Hanania writes weekly columns on Middle East and American Arab issues as Special US Correspondent for the Arab News ArabNews.com, at TheArabDailyNews.com, and at SuburbanChicagoland.com. He has published weekly columns in the Jerusalem Post newspaper, YNetNews.com, Newsday, the Orlando Sentinel, Houston Chronical, and Arlington Heights Daily Herald.

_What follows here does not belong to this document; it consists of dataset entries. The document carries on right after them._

Lemma rounds_at extra rs seq i v copies target d :
  (seq + N.of_nat (length rs) < u64_modulus)%N →
  announce_rounds hmac to_string univ key extra seq rs !! i = Some (v, copies) → (target, d) ∈ copies →
  ∃ r, rs !! i = Some r ∧ v = round_payload univ (seq + N.of_nat i) r ∧ datagram hmac to_string key v = Some d.
Proof.
  revert seq i. induction rs as [|r rs IH]; intros seq i Hlen; cbn [announce_rounds]; [done|]. cbn [length] in Hlen.
  destruct i as [|i]; cbn [lookup list_lookup].
  - intros [= <- <-] Hin. exists r. rewrite N.add_0_r. split_and!; [done..|].
    destruct (datagram _ _ _ _) as [d'|]; [|by apply not_elem_of_nil in Hin].
    by apply list_elem_of_fmap in Hin as (t & [= _ ->] & _).
  - assert (u64_succ seq = seq + 1)%N as -> by (apply u64_add_small; lia). intros Hi Hin.
    destruct (IH (seq + 1)%N i) as (r' & Hr & -> & Hd); [lia|done..|]. exists r'.
    replace (seq + N.of_nat (S i))%N with (seq + 1 + N.of_nat i)%N by lia. done.
Qed.

(** What is not of the node moves nothing the guard holds about it. *)
Lemma hear_else mine now seen d o :
  verify hmac to_string from_slice (take (S MAX_DATAGRAM) d) key = Done o →
  (∀ v, o = Some v → str_or "" (index "node_id" v) ≠ node) →
  ∃ h seen', hear hmac to_string from_slice key univ mine now seen d = Done (h, seen') ∧
    seen' !! node = seen !! node ∧ ∀ v n, h = Fresh v n → n ≠ node.
Proof.
  intros Hv Ho. unfold hear. cbn zeta. destruct (decide _); [by eexists _, _|].
  destruct (negb _); [by eexists _, _|]. rewrite Hv. destruct o as [v|]; [|by eexists _, _].
  specialize (Ho v eq_refl). destruct (negb _); [by eexists _, _|].
  destruct (as_u64 (index "t" v)); [|by eexists _, _]. destruct (negb _); [by eexists _, _|].
  destruct (_ || _); [by eexists _, _|]. destruct (replayed _ _ _ _); [by eexists _, _|].
  eexists _, _. split_and!; [done| |by intros ? ? [= _ <-]]. by rewrite lookup_insert_ne.
Qed.

Definition of_node (l : list (bytes * Value * string)) := filter (λ x, x.2 = node) l.

(** C38: A daemon's announcements reach whoever can hear them. Of the rounds a
    daemon sends in one boot, any copies may reach a listener, in any order, at
    any times, among any other datagrams that are not signed with the key or
    are other nodes'. A listener of the daemon's universe that holds the key
    accepts of them, whole and each once, exactly the copies that come within
    the clock window and are of a later round than all that came within it
    before: a stale one is refused, and so are a second copy and a round that
    was overtaken. *)
Theorem rounds_heard mine extra rs seq seen as_ :
  (seq + N.of_nat (length rs) < u64_modulus)%N → Forall same_node rs → node ≠ "" → boot ≠ "" → mine ≠ Some node →
  (∀ last, seen !! node = Some (boot, last) → (last < seq)%N) →
  Forall (arrives seq rs (announce_rounds hmac to_string univ key extra seq rs)) as_ →
  ∃ got seen', hear_all hmac to_string from_slice key univ mine seen (received <$> as_) = Done (got, seen') ∧
    of_node got = newest seq [] as_.
Proof.
  intros Hlen Hrs Hn Hb Hm Hseen Has.
  assert (∀ i, replayed seen node boot (seq + N.of_nat i) = false ↔ ∀ j, j ∈ @nil nat → j < i) as Hguard.
  { intros i. split; [by intros _ j ?%elem_of_nil|intros _]. unfold replayed.
    destruct (seen !! node) as [[b last]|]; [|done]. apply bool_decide_eq_false. intros [-> Hle].
    specialize (Hseen _ eq_refl). lia. }
  clear Hseen. revert seen Hguard. generalize (@nil nat) as before.
  induction Has as [|a as_ Ha _ IH]; intros before seen Hguard; [by eexists _, _|].
  change (received <$> a :: as_) with (received a :: (received <$> as_)).
  destruct a as [i r now d|now d]; cbn [received hear_all newest].
  - destruct Ha as (Hr & (v & copies & target & Hi & Hin) & Hj).
    destruct (rounds_at extra rs seq i v copies target d Hlen Hi Hin) as (r' & Hr' & -> & Hd).
    rewrite Hr in Hr'. injection Hr' as <-.
    destruct (proj1 (list.Forall_forall _ _) Hrs r) as [Hrn Hrb]; [by eapply list_elem_of_lookup_2|].
    rewrite (announced_heard hmac to_string from_slice (ro_state r) univ (ro_addrs r) (ro_tags r) (seq + N.of_nat i) (ro_now r)
      key mine now seen d Hd Hj) by (by rewrite ?Hrn, ?Hrb). rewrite Hrn, Hrb.
    destruct (negb (fresh (f64_of_N (ro_now r)) now)).
    { destruct (IH before seen Hguard) as (got & seen' & -> & Hg). by eexists _, _. }
    case_bool_decide as Hnew; rewrite list.Forall_forall in Hnew.
    + rewrite (proj2 (Hguard i) Hnew).
      destruct (IH (i :: before) (<[node:=(boot, (seq + N.of_nat i)%N)]> seen)) as (got & seen' & -> & Hg).
      * intros k. unfold replayed. rewrite lookup_insert_eq, bool_decide_eq_false. setoid_rewrite elem_of_cons. split.
        -- intros Hk j [->|Hj']; [|apply Hnew in Hj']; destruct (decide (i < k)); try lia; destruct Hk; (split; [done|lia]).
        -- intros Hk [_ Hle]. specialize (Hk i (or_introl eq_refl)). lia.
      * eexists _, _. split; [done|]. unfold of_node. rewrite filter_cons, decide_True by done. by f_equal.
    + assert (replayed seen node boot (seq + N.of_nat i) = true) as ->.
      { apply not_false_iff_true. by rewrite Hguard. }
      destruct (IH (i :: before) seen) as (got & seen' & -> & Hg); [|by eexists _, _].
      intros k. rewrite Hguard. setoid_rewrite elem_of_cons. split; [|intros Hk j Hj'; apply Hk; by right].
      intros Hk j [->|Hj']; [|by apply Hk]. apply Nat.nle_gt. intros Hle. apply Hnew. intros j Hj'%Hk. lia.
  - destruct Ha as (o & Hv & Ho).
    destruct (hear_else mine now seen d o Hv Ho) as (h & seen1 & -> & Hkeep & Hother).
    destruct (IH before seen1) as (got & seen' & -> & Hg).
    { intros k. rewrite <-Hguard. unfold replayed. by rewrite Hkeep. }
    eexists _, _. split; [done|]. rewrite <-Hg. destruct h; try done.
    unfold of_node. rewrite filter_cons, decide_False; [done|]. by eapply Hother.
Qed.
End rounds_heard.

(** Each configured daemon is watched once, however often it is listed. *)
Theorem router_start_watches addrs :
  (∀ a, a ∈ (router_start addrs).2.*1 ↔ a ∈ addrs) ∧ NoDup (router_start addrs).2.*1.
Proof.
  unfold router_start, watch_all.
  assert (∀ (addrs : list string) s l, nodes s = ∅ → watched s = list_to_set l.*1 → NoDup (l.*1 : list string) →
    let r := foldl (λ '(s, l) d, let '(s, l') := ensure_watched s d [] in (s, l ++ l')) (s, l) addrs in
    (∀ a, a ∈ r.2.*1 ↔ a ∈ l.*1 ∨ a ∈ addrs) ∧ NoDup r.2.*1) as H.
  { clear addrs. induction addrs as [|d addrs IH]; intros s l Hn Hw Hd; cbn [foldl].
    { split; [|done]. set_solver. }
    unfold ensure_watched at 2 4. rewrite Hn. change ((map_to_list ∅).*2) with (@nil NodeWatch). cbn [existsb].
    case_decide as Hin.
    - rewrite app_nil_r. destruct (IH s l Hn Hw Hd) as [H1 H2]. split; [|done].
      intros a. rewrite H1, elem_of_cons. rewrite Hw, elem_of_list_to_set in Hin. naive_solver.
    - rewrite Hw, elem_of_list_to_set in Hin.
      destruct (IH (s <| watched ::= λ w, {[d]} ∪ w |>) (l ++ [(d, [])])) as [H1 H2].
      + done.
      + cbn. rewrite Hw, fmap_app, list_to_set_app_L. cbn. set_solver.
      + rewrite fmap_app. cbn. apply list.NoDup_app. split_and!; [done| |apply list.NoDup_singleton]. set_solver.
      + split; [|done]. intros a. rewrite H1, fmap_app, elem_of_app, !elem_of_cons. cbn. set_solver. }
  destruct (H addrs (mkShared ∅ ∅ ∅ ∅ ∅ ∅) []) as [H1 H2]; [done|done|by constructor|].
  split; [|done]. intros a. rewrite H1. set_solver.
Qed.

(** ** A run of three rounds: one overtaken, one too late, a second copy, and
    a datagram that is none of them *)

(** Text that shows the number of what is signed. *)
Definition demo_text (v : Value) : string :=
  pretty (default 0%N (as_u64 (index "seq" (default v (get "p" v))))).
Definition demo_round : Round := mkRound announcer ["10.0.0.1"] ∅ 1000 ["10.0.0.255:6382"].
Definition demo_sent (n : N) : Value * bytes :=
  (round_payload "default" n demo_round, String.list_byte_of_string (pretty n)).
Definition demo_parse_round (b : bytes) : option Value :=
  (λ x, envelope toy_hmac demo_text x.1 demo_key) <$>
    find_first (λ x, bool_decide (x.2 = b)) [demo_sent 4; demo_sent 5; demo_sent 6].

Definition demo_copy (i : nat) (now : N) : Arrival := Copy i demo_round (f64_of_N now) (demo_sent (4 + N.of_nat i)).2.
Definition demo_arrivals : list Arrival :=
  [demo_copy 1 1001; Else (f64_of_N 1001) (String.list_byte_of_string "noise"); demo_copy 0 1002; demo_copy 1 1003;
   demo_copy 2 9000; demo_copy 2 1020].

Lemma rounds_heard_witness : ∃ got seen',
  hear_all toy_hmac demo_text demo_parse_round demo_key "default" (Some "n9") {[ node_id announcer := ("boot-a", 3%N) ]}
    (received <$> demo_arrivals) = Done (got, seen') ∧
  of_node (node_id announcer) got =
    [((demo_sent 5).2, (demo_sent 5).1, node_id announcer); ((demo_sent 6).2, (demo_sent 6).1, node_id announcer)].
Proof.
  destruct (rounds_heard toy_hmac demo_text demo_parse_round "default" demo_key (node_id announcer) "boot-a" (Some "n9") []
    [demo_round; demo_round; demo_round] 4 {[ node_id announcer := ("boot-a", 3%N) ]} demo_arrivals)
    as (got & seen' & Hgot & Hnode).
  - vm_compute. reflexivity.
  - by repeat constructor.
  - vm_compute. discriminate.
  - discriminate.
  - vm_compute. discriminate.
  - intros last Hl. assert (last = 3%N) as -> by (vm_compute in Hl; congruence). reflexivity.
  - assert (announce_rounds toy_hmac demo_text "default" demo_key [] 4 [demo_round; demo_round; demo_round]
      = (λ x, (x.1, [("10.0.0.255:6382", x.2)])) <$> [demo_sent 4; demo_sent 5; demo_sent 6]) as -> by (vm_compute; reflexivity).
    unfold demo_arrivals. rewrite !list.Forall_cons. split_and!; [| | | | | |by constructor].
    2: exists None; split; [vm_compute; reflexivity|done].
    all: split; [reflexivity|]; split; [do 3 eexists; split; [reflexivity|by left]|vm_compute; reflexivity].
  - exists got, seen'. split; [exact Hgot|]. rewrite Hnode. vm_compute. reflexivity.
Defined.

(** A daemon whose interval is no number a [Duration] holds does not start. *)
Example interval_infinite :
  announce_start (λ n, if decide (n = "MENTAT_ANNOUNCE_INTERVAL_S") then Some "inf" else None) (λ _, Err "") = Panic.
Proof. by vm_compute. Qed.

Hanania is the recipient of four (4) Chicago Headline Club “Peter Lisagor Awards” for Column writing. In November 2006, he was named “Best Ethnic American Columnist” by the New American Media. In 2009, Hanania received the prestigious Sigma Delta Chi Award for Writing from the Society of Professional Journalists. He is the recipient of the MT Mehdi Courage in Journalism Award. He was honored for his writing skills with two (2) Chicago Stick-o-Type awards from the Chicago Newspaper Guild. In 1990, Hanania was nominated by the Chicago Sun-Times editors for a Pulitzer Prize for his four-part series on the Palestinian Intifada.
His writings have also been honored by two national Awards from ADC for his writing, and from the National Arab American Journalists Association.